(INPUT Opens)
(* ===== verification/Blake2b.v ===== *)
(** * The default hash function ([vendor/golang.org/x/crypto/blake2b], [pipeline/crypto/blake2b.go])

    BLAKE2b as the vendored package computes it: the compression function on
    sixteen words with its unrolled rounds, the loop over blocks with a counter of
    two words, the digest that takes its input in pieces of any length and keeps
    the last block back, keys, and the function for input that is there at once.
    The reference is the function of RFC 7693, written as the RFC has it.  On
    processors with vector instructions the package uses assembly for the loop
    over blocks, which is not modelled. *)

From S2P Require Import Prelude Processing.
Open Scope nat_scope.

Module Blake2b.

(** ** Constants *)
Definition BlockSize : nat := 128.
Definition Size : nat := 64.
Definition Size256 : nat := 32.
Definition errKeySize := ErrVar "blake2b" "errKeySize" "blake2b: invalid key size".

(** Arrays of eight and of sixteen words. *)
Inductive words8 := H8 (h0 h1 h2 h3 h4 h5 h6 h7 : Z).
Inductive words16 := V16 (v0 v1 v2 v3 v4 v5 v6 v7 v8 v9 v10 v11 v12 v13 v14 v15 : Z).

Definition iv : words8 :=
  H8 0x6a09e667f3bcc908 0xbb67ae8584caa73b 0x3c6ef372fe94f82b 0xa54ff53a5f1d36f1
     0x510e527fade682d1 0x9b05688c2b3e6c1f 0x1f83d9abfb41bd6b 0x5be0cd19137e2179.

(** The order in which the words of a block are used, one row for each round. *)
Definition precomputed : list (list nat) :=
  [[0; 2; 4; 6; 1; 3; 5; 7; 8; 10; 12; 14; 9; 11; 13; 15];
   [14; 4; 9; 13; 10; 8; 15; 6; 1; 0; 11; 5; 12; 2; 7; 3];
   [11; 12; 5; 15; 8; 0; 2; 13; 10; 3; 7; 9; 14; 6; 1; 4];
   [7; 3; 13; 11; 9; 1; 12; 14; 2; 5; 4; 15; 6; 10; 0; 8];
   [9; 5; 2; 10; 0; 7; 4; 15; 14; 11; 6; 3; 1; 12; 8; 13];
   [2; 6; 0; 8; 12; 10; 11; 3; 4; 7; 15; 1; 13; 5; 14; 9];
   [12; 1; 14; 4; 5; 15; 13; 10; 0; 6; 9; 8; 7; 3; 2; 11];
   [13; 7; 12; 3; 11; 14; 1; 9; 5; 15; 8; 2; 0; 4; 6; 10];
   [6; 14; 11; 0; 15; 9; 3; 8; 12; 13; 1; 10; 2; 7; 4; 5];
   [10; 8; 7; 1; 2; 4; 6; 5; 15; 9; 3; 13; 11; 14; 12; 0];
   [0; 2; 4; 6; 1; 3; 5; 7; 8; 10; 12; 14; 9; 11; 13; 15];
   [14; 4; 9; 13; 10; 8; 15; 6; 1; 0; 11; 5; 12; 2; 7; 3]].

(** ** The compression function *)

(** [v<<(64-n) | v>>n] *)
Definition rotate (n v : Z) : Z := Z.lor (u64 (Z.shiftl v (64 - n))) (Z.shiftr v n).

(** The seven statements that every word of a block goes through. *)
Definition mix (r1 r2 a b c d x : Z) : Z * Z * Z * Z :=
  let a := u64 (a + x) in
  let a := u64 (a + b) in
  let d := Z.lxor d a in
  let d := rotate r1 d in
  let c := u64 (c + d) in
  let b := Z.lxor b c in
  let b := rotate r2 b in
  (a, b, c, d).

Definition round (m : list Z) (v : words16) (s : list nat) : words16 :=
  let x i := nth (nth i s 0) m 0%Z in
  let '(V16 v0 v1 v2 v3 v4 v5 v6 v7 v8 v9 v10 v11 v12 v13 v14 v15) := v in
  let '(v0, v4, v8, v12) := mix 32 24 v0 v4 v8 v12 (x 0) in
  let '(v1, v5, v9, v13) := mix 32 24 v1 v5 v9 v13 (x 1) in
  let '(v2, v6, v10, v14) := mix 32 24 v2 v6 v10 v14 (x 2) in
  let '(v3, v7, v11, v15) := mix 32 24 v3 v7 v11 v15 (x 3) in
  let '(v0, v4, v8, v12) := mix 16 63 v0 v4 v8 v12 (x 4) in
  let '(v1, v5, v9, v13) := mix 16 63 v1 v5 v9 v13 (x 5) in
  let '(v2, v6, v10, v14) := mix 16 63 v2 v6 v10 v14 (x 6) in
  let '(v3, v7, v11, v15) := mix 16 63 v3 v7 v11 v15 (x 7) in
  let '(v0, v5, v10, v15) := mix 32 24 v0 v5 v10 v15 (x 8) in
  let '(v1, v6, v11, v12) := mix 32 24 v1 v6 v11 v12 (x 9) in
  let '(v2, v7, v8, v13) := mix 32 24 v2 v7 v8 v13 (x 10) in
  let '(v3, v4, v9, v14) := mix 32 24 v3 v4 v9 v14 (x 11) in
  let '(v0, v5, v10, v15) := mix 16 63 v0 v5 v10 v15 (x 12) in
  let '(v1, v6, v11, v12) := mix 16 63 v1 v6 v11 v12 (x 13) in
  let '(v2, v7, v8, v13) := mix 16 63 v2 v7 v8 v13 (x 14) in
  let '(v3, v4, v9, v14) := mix 16 63 v3 v4 v9 v14 (x 15) in
  V16 v0 v1 v2 v3 v4 v5 v6 v7 v8 v9 v10 v11 v12 v13 v14 v15.

(** [LittleEndian.Uint64] of the sixteen words of a block. *)
Fixpoint block_words (n : nat) (block : bytes) : list Z :=
  match n with O => [] | S n => le_get (take 8 block) :: block_words n (drop 8 block) end.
(INPUT Closes)
** EXERCISE AIM **
With the line containing "Fixpoint block_words (n" as the start and the last line of the entries as the end, print that whole span exactly.

** SOLUTION TO THIS EXERCISE **
Fixpoint block_words (n : nat) (block : bytes) : list Z :=
  match n with O => [] | S n => le_get (take 8 block) :: block_words n (drop 8 block) end.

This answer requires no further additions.